┌─ Data records

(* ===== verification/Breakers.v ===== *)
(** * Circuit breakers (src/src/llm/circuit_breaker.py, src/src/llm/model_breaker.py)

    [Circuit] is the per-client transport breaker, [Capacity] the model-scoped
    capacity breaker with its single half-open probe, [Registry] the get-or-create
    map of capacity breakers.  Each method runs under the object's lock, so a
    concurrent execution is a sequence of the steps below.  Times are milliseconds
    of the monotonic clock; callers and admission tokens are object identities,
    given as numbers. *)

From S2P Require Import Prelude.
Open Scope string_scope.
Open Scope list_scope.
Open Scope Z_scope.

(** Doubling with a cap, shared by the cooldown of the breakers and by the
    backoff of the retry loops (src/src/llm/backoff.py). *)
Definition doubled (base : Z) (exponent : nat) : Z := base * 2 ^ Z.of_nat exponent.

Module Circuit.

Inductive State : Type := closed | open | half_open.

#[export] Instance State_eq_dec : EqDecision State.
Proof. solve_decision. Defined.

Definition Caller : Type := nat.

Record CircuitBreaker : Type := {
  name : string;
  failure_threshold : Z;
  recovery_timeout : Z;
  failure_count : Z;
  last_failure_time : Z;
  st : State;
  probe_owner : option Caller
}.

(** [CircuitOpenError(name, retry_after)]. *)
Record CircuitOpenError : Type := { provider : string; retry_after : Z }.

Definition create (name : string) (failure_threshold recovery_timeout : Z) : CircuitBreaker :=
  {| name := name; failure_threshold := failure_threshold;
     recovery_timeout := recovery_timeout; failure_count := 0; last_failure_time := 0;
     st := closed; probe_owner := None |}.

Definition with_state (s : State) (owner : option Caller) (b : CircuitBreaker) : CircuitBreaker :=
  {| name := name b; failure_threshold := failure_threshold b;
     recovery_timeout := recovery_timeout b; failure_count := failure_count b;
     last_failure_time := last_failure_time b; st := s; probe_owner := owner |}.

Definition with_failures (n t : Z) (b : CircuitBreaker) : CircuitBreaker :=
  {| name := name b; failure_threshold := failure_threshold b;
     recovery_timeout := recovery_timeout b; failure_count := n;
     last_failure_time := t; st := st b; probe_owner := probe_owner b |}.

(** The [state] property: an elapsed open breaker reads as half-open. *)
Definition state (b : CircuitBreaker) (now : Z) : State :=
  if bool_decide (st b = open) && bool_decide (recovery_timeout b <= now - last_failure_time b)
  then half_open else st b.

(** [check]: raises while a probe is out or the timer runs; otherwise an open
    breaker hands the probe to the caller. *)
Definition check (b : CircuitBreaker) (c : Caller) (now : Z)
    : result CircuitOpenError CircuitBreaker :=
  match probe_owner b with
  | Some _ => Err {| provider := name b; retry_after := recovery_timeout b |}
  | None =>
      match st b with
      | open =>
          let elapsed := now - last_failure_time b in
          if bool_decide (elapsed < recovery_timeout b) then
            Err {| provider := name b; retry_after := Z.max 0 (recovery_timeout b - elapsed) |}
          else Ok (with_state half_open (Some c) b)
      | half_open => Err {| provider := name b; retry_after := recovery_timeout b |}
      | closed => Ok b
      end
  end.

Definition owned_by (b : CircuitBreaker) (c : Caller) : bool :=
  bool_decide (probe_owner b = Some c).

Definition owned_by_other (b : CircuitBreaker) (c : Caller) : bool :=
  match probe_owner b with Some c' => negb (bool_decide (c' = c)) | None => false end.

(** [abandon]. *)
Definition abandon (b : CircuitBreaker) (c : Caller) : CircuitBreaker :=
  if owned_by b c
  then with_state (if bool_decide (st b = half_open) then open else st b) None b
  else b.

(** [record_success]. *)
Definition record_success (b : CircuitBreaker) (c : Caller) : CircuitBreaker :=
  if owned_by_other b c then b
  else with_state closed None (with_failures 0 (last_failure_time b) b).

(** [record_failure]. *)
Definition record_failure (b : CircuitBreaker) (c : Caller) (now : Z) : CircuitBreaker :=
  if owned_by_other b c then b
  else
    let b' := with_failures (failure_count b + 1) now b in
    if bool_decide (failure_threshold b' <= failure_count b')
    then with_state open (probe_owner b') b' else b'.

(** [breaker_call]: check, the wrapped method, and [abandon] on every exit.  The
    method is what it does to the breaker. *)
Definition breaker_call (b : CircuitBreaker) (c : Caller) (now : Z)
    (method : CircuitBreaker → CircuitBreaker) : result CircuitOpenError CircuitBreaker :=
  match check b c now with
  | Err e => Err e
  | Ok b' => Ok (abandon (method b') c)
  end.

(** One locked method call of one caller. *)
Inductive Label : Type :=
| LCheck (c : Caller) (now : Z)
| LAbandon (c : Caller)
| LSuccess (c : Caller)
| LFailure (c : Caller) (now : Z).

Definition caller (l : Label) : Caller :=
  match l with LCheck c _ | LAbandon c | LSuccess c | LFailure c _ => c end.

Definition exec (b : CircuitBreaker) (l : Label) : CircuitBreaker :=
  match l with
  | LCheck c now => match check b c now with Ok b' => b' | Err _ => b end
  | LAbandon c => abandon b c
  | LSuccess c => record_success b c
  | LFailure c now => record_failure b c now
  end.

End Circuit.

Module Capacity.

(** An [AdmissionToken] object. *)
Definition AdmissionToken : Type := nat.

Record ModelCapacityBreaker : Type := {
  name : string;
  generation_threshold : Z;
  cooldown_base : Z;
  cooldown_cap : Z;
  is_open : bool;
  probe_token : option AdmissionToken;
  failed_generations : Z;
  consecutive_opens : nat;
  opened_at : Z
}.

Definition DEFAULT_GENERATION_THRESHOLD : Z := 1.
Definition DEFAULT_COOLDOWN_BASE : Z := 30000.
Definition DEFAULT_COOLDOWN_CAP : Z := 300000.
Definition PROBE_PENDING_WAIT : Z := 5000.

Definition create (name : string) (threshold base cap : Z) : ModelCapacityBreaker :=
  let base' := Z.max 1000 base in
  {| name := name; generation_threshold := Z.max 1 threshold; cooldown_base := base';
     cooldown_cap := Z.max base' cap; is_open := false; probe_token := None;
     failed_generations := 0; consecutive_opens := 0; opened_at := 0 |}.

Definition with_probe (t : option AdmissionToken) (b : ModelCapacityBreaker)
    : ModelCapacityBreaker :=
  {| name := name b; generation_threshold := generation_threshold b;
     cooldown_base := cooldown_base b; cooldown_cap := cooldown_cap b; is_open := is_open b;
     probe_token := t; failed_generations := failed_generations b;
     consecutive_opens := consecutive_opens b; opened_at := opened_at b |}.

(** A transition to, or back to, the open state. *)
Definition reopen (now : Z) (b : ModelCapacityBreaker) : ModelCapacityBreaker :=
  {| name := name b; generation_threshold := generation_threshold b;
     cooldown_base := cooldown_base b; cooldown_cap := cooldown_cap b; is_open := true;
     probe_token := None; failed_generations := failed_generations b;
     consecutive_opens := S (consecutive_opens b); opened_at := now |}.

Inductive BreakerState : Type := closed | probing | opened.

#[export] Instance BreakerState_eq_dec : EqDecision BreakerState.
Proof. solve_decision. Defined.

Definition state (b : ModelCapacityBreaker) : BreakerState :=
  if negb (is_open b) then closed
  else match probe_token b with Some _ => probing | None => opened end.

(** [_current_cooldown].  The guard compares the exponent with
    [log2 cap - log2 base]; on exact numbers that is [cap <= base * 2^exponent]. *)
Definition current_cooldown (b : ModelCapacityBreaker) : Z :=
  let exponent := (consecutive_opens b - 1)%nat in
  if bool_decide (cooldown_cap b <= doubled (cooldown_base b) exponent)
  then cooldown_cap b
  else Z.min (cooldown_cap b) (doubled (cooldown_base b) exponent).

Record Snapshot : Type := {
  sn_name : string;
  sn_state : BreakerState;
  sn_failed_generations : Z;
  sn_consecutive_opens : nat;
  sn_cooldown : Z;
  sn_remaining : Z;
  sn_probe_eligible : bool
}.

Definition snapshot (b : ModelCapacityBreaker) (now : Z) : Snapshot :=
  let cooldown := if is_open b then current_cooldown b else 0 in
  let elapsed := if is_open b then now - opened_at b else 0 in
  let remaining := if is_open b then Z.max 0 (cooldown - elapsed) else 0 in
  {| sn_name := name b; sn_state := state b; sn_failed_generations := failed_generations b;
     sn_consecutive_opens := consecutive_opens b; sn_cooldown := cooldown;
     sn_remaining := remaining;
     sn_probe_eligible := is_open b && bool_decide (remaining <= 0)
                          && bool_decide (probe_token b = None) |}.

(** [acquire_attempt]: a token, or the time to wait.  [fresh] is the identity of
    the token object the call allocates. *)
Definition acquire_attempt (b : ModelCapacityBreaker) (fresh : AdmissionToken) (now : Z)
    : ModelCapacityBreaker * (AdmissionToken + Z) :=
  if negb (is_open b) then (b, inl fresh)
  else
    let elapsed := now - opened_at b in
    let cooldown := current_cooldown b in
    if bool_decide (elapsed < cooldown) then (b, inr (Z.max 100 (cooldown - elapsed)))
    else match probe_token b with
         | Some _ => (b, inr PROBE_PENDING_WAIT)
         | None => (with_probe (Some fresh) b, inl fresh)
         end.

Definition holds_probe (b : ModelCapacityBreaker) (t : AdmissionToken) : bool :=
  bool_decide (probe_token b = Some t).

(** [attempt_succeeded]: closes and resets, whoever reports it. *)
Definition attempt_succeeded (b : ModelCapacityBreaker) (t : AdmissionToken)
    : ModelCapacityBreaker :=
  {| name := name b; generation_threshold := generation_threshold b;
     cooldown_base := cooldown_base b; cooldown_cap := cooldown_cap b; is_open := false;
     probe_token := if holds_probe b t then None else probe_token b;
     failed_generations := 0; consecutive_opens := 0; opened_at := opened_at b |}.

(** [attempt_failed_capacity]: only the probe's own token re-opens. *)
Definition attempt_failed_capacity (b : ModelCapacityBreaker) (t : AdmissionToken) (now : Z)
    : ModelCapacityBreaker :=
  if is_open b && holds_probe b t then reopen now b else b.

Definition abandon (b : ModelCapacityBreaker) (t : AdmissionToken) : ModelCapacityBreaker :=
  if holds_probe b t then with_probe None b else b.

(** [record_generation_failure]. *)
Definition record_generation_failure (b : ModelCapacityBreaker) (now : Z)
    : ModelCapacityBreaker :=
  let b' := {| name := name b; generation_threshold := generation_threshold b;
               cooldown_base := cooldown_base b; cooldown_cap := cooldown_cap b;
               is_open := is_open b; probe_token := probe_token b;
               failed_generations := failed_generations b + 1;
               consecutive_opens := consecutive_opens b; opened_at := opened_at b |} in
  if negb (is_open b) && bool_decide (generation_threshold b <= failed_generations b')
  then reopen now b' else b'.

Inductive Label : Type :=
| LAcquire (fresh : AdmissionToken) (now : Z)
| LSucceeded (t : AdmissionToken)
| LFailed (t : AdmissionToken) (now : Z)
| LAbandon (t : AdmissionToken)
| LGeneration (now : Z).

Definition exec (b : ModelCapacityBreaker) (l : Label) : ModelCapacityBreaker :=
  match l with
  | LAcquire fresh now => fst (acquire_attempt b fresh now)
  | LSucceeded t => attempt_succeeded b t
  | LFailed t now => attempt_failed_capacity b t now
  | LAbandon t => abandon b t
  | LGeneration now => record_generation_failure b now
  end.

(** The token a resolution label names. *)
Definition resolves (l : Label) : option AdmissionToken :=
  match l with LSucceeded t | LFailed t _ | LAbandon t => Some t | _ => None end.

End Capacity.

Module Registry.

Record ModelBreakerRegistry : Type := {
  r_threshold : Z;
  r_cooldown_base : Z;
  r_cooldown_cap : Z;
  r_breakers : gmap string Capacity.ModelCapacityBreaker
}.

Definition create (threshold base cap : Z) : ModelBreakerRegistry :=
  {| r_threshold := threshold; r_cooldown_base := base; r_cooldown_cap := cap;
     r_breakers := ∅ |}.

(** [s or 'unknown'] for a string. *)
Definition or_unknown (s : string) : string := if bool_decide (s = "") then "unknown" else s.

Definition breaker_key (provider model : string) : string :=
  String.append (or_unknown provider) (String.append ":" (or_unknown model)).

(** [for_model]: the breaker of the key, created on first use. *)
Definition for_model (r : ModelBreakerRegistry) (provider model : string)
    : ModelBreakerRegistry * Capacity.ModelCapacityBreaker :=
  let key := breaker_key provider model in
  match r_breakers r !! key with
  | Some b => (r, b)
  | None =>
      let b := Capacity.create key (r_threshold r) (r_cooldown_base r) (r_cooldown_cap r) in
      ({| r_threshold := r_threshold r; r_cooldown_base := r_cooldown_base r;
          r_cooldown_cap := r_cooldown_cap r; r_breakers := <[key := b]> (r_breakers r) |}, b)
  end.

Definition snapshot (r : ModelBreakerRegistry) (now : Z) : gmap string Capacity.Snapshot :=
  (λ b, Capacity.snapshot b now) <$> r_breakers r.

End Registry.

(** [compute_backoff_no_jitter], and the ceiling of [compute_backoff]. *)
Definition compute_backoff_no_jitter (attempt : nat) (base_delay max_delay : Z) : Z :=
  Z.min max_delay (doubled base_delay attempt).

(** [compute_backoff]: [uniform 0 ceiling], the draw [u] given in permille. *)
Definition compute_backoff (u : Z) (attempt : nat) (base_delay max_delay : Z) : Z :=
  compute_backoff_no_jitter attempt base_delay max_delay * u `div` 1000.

└─

- Work required -
What you give back should be exactly the lines of the data above from the line with "Definition current_cooldown (b" through the line with "let remaining := if", both of those included, and nothing more.

- Output below -
Definition current_cooldown (b : ModelCapacityBreaker) : Z :=
  let exponent := (consecutive_opens b - 1)%nat in
  if bool_decide (cooldown_cap b <= doubled (cooldown_base b) exponent)
  then cooldown_cap b
  else Z.min (cooldown_cap b) (doubled (cooldown_base b) exponent).

Record Snapshot : Type := {
  sn_name : string;
  sn_state : BreakerState;
  sn_failed_generations : Z;
  sn_consecutive_opens : nat;
  sn_cooldown : Z;
  sn_remaining : Z;
  sn_probe_eligible : bool
}.

Definition snapshot (b : ModelCapacityBreaker) (now : Z) : Snapshot :=
  let cooldown := if is_open b then current_cooldown b else 0 in
  let elapsed := if is_open b then now - opened_at b else 0 in
  let remaining := if is_open b then Z.max 0 (cooldown - elapsed) else 0 in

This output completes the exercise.